Gradation of stiffness of the mucosa inferior to the vocal fold.

During phonation, energy is transferred from the subglottal airflow through the air/mucosa interface that results in the propagation of the mucosal wave in the vocal fold. The vocal fold is soft, and the subglottal mucosa is stiff. We hypothesize that it is highly improbable that there is a rigid boundary between the tissue structures, with a sudden drop in stiffness; and that a gradual change would be more likely to support the efficient transfer of energy from the airflow to the mucosal wave.

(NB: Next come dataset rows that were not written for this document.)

(* ironcore/controller.go:461-482 Controller.identityToLeaf *)
Definition identityToLeaf (validate : Credential -> bytes -> outcome bytes) (g : Group) : outcome (gmap bytes Z) :=
  let! leaves := ActiveLeaves g in
  identity_loop validate g leaves ∅.

(* ironcore/controller.go:490-502 Controller.commitRemovesSelf *)
Definition removes_leaf (own : Z) (por : ProposalOrRef) : bool :=
  (por_Type por =? ProposalOrRefTypeProposal) &&
  match por_Proposal por with
  | Some p => (p_Type p =? ProposalTypeRemove) && match p_Remove p with Some r => Removed r =? own | None => false end
  | None => false
  end.

(* ironcore/controller.go:490-504 Controller.commitRemovesSelf *)
Definition commitRemovesSelf (g : Group) (commitMsg : bytes) : outcome bool :=
  match PeekCommit g commitMsg with
  | Ok cm => Ok (existsb (removes_leaf (OwnLeaf g)) (cm_Proposals cm))
  | Err _ => Ok false
  | Panic => Panic
  | Diverge => Diverge
  end.
End controller.

(** * The methods that change state *)

Section monad.
Context {C : StdCrypto} {S : Type}.

Definition CM (A : Type) : Type := Controller * S -> outcome A * (Controller * S).

Definition cbind {A B} (m : CM A) (k : A -> CM B) : CM B := fun s =>
  match m s with
  | (Ok a, s') => k a s'
  | (Err e, s') => (Err e, s')
  | (Panic, s') => (Panic, s')
  | (Diverge, s') => (Diverge, s')
  end.
Definition clift {A} (m : outcome A) : CM A := fun s => (m, s).
Definition cget : CM Controller := fun s => (Ok s.1, s).
Definition cput (c : Controller) : CM unit := fun s => (Ok tt, (c, s.2)).

(** An error as a value, for the callers that look at it. *)
Definition ctry {A} (m : CM A) : CM (A + string) := fun s =>
  match m s with
  | (Ok a, s') => (Ok (inl a), s')
  | (Err e, s') => (Ok (inr e), s')
  | (Panic, s') => (Panic, s')
  | (Diverge, s') => (Diverge, s')
  end.

(** A method of [c.g]; calling it on a [nil] group panics. *)
Definition on_group {A} (m : GM A) : CM A := fun '(c, s) =>
  match c_g c with
  | None => (Panic, (c, s))
  | Some g => let (r, g') := m g in (r, (with_g g' c, s))
  end.
End monad.

Notation "'go!' x := m 'in' k" := (cbind m (fun x => k))
  (at level 10, x pattern, m at level 100, k at level 200) : go_scope.

Section methods.
Context {C : StdCrypto} {X S : Type} (accept : S -> call X -> outcome bool * S) (who : X).
Local Abbreviation CM := (CM (S := S)).

(** [c.ordering.AcceptCommit] for the group of this controller. *)
Definition order (gid : bytes) (epoch : Z) (ref : bytes) : CM bool := fun '(c, s) =>
  let (r, s') := accept s (mkCall who gid epoch ref) in (r, (c, s')).

(* ironcore/controller.go:412-416 Controller.applyHandshakePrivacy *)
Definition applyHandshakePrivacy : CM unit := fun '(c, s) =>
  match c_g c with
  | None => (Ok tt, (c, s))
  | Some _ =>
      on_group (SetEncryptHandshakes (match cfg_HandshakePrivacy (c_cfg c) with HandshakePlaintext => false | _ => true end)) (c, s)
  end.

(* ironcore/controller.go:419-426 Controller.deriveCur *)
Definition deriveCur : CM unit :=
  go! c := cget in
  match c_g c with
  | None => clift Panic
  | Some g =>
      go! sa := clift (DeriveSAKeys (group_view g) (cfg_VNI (c_cfg c))) in
      cput (with_curSA sa c)
  end.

Our objective was to test this hypothesis by quantifying the change in mucosa stiffness with respect to anatomical position. In this initial study, using five pig larynges, a series of point-specific measurements of mucosa stiffness were taken in a line from the midpoint of the vocal fold toward the trachea. A modified linear skin rheometer adapted for laryngeal elasticity measurement applied shear stress to a series of seven positions at 2-mm intervals starting from the midmembranous vocal fold medial surface. A sinusoidal shear force of 1g was applied at each point, and resultant displacement curve logged. Using a regression algorithm, the stiffness of the tissue was derived in units of grams force per millimeter displacement. Five readings were taken at each position. The results indicate that there is a linear increase in stiffness with respect to position, increasing as the measurements are taken further from the vocal fold. There is a gradual change in stiffness of the subglottal mucosa of a pig larynx.